Lemma url_bar_text_decodes u :
  ascii u -> exists cps, decodes (url_bar_text u) cps /\ (length cps <= 64)%nat.
Proof.
  intros Hu. unfold url_bar_text, snprintf. set (t := cstr "URL: " ++ u).
  assert (ascii t) as Ht by (apply ascii_app; split; [by apply ascii_compute|done]).
  rewrite (to_nul_ascii (take _ t) []) by by apply ascii_take.
  destruct (Z.ltb_spec 64 (strlen (take (80 - 1) t))) as [Hl|Hl].
  - set (b := take (80 - 1) t ++ [0]).
    exists (take 61 b ++ cstr "..."). split.
    + rewrite (app_assoc (take 61 b) (cstr "...")). apply decodes_ascii.
      apply ascii_app. split; [|by apply ascii_compute].
      unfold b, strlen in *. rewrite take_app_le by lia. by do 2 apply ascii_take.
    + rewrite length_app, length_take. change (length (cstr "...")) with 3%nat. lia.
  - exists (take (80 - 1) t). split; [by apply decodes_ascii, ascii_take|].
    unfold strlen in Hl. lia.
Qed.

Lemma preview_text_decodes u :
  ascii u -> exists cps, decodes (preview_text u) cps /\ (length cps <= 58)%nat.
Proof.
  intros Hu. unfold preview_text, snprintf.
  assert (ascii (take (128 - 1) u)) as Ht by by apply ascii_take.
  set (t := take (128 - 1) u) in *.
  rewrite (to_nul_ascii t []) by done. destruct (Nat.ltb_spec 58 (length t)).
  - rewrite drop_app_le by lia. exists (drop (length t - 58) t).
    split; [by apply decodes_ascii, ascii_drop|]. rewrite length_drop. lia.
  - exists t. split; [by apply decodes_ascii|lia].
Qed.

Lemma preview_hint_decodes f ru :
  exists cps, decodes (preview_hint f ru) cps /\ (length cps <= 58)%nat.
Proof.
  assert (exists cps, utf8_iter (fun acc cp => Some (acc ++ [cp])) (preview_hint f ru) [] = Some cps /\
            (length cps <= 58)%nat) as (cps & E & Hl)
    by (destruct f, ru; eexists; (split; [vm_compute; reflexivity|cbn; lia])).
  apply utf8_loop_collect in E as (cps' & -> & Hd). by exists cps'.
Qed.

(** ** Where the drawings go *)
Lemma confined_url_bar s :
  ascii (url s) ->
  confined panel 145 6 1175 58
    (draws [ draw_rect panel 145 6 1175 58 COLOR_WHITE;
             draw_rect_outline panel 145 6 1175 58 2 COLOR_BLACK;
             fb_draw_utf8_string 160 19 (url_bar_text (url s)) 2 COLOR_BLACK COLOR_WHITE ]).
Proof.
  intros Hu. destruct (url_bar_text_decodes _ Hu) as (cps & Hd & Hl). apply confined_draws.
  apply Forall_cons_2; [apply confined_rect|].
  apply Forall_cons_2; [apply confined_outline; lia|].
  apply Forall_cons_2; [|apply Forall_nil_2].
  eapply confined_weaken; [..|by apply (confined_utf8_string _ _ _ cps)]; lia.
Qed.

Lemma confined_preview s :
  ascii (url s) ->
  osk_confined
    (draws [ draw_rect panel 202 1275 1000 46 COLOR_WHITE;
             draw_rect_outline panel 202 1275 1000 46 2 COLOR_BLACK; preview_drawing s ]).
Proof.
  intros Hu. apply confined_draws. unfold OSK_Y, OSK_H, OSK_W.
  apply Forall_cons_2; [confine|]. apply Forall_cons_2; [confine|].
  apply Forall_cons_2; [|apply Forall_nil_2]. unfold preview_drawing.
  destruct (_ || _).
  - destruct (preview_hint_decodes (url_bar_focused s) (russian s)) as (cps & Hd & Hl).
    eapply confined_weaken; [..|by apply (confined_utf8_string _ _ _ cps)]; lia.
  - destruct (preview_text_decodes _ Hu) as (cps & Hd & Hl).
    eapply confined_weaken; [..|by apply (confined_utf8_string _ _ _ cps)]; lia.
Qed.

Lemma confined_keys symbols shift ru :
  osk_confined (foldM (fun m k => draw_osk_key symbols shift k false m) (build_osk_layout ru)).
Proof. apply confined_foldM. intros k Hk. by eapply osk_confined_key. Qed.

(** ** The invariant

    [core m0 s]: [m0] is the page.  While the keyboard is hidden its rows show
    the page; while it is up the backup holds them. *)
Abbreviation in_osk_rows := (in_box panel 0 OSK_Y 1408 OSK_H).

Record core (m0 : fbmem) (s : sdl) : Prop := {
  g_fb : match fb s with
         | None => osk_active s = false
         | Some m => nwords m = panel_words /\
             (osk_active s = false -> forall i, in_osk_rows i -> words m i = words m0 i)
         end;
  g_backup : match osk_backup s with
             | None => osk_active s = false
             | Some bk => nwords bk = backup_words /\
                 (osk_active s = true -> holds_box panel 0 OSK_Y 1408 OSK_H m0 bk)
             end;
  g_url : ascii (url s) /\ strlen (url s) <= 1023 }.

(** While the keyboard is up the key table is that of the current language. *)
Definition keyed (s : sdl) : Prop :=
  osk_active s = true -> osk_keys s = build_osk_layout (russian s).

Definition good (m0 : fbmem) (s : sdl) : Prop := core m0 s /\ keyed s.

(** A result that keeps the invariant. *)
Definition fine (m0 : fbmem) (r : option sdl) : Prop := exists s', r = Some s' /\ good m0 s'.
=-=-=
ACTIVITY: Show all lines from the data that contain "done".

FINISHED TASK:
  assert (ascii t) as Ht by (apply ascii_app; split; [by apply ascii_compute|done]).
  rewrite (to_nul_ascii t []) by done. destruct (Nat.ltb_spec 58 (length t)).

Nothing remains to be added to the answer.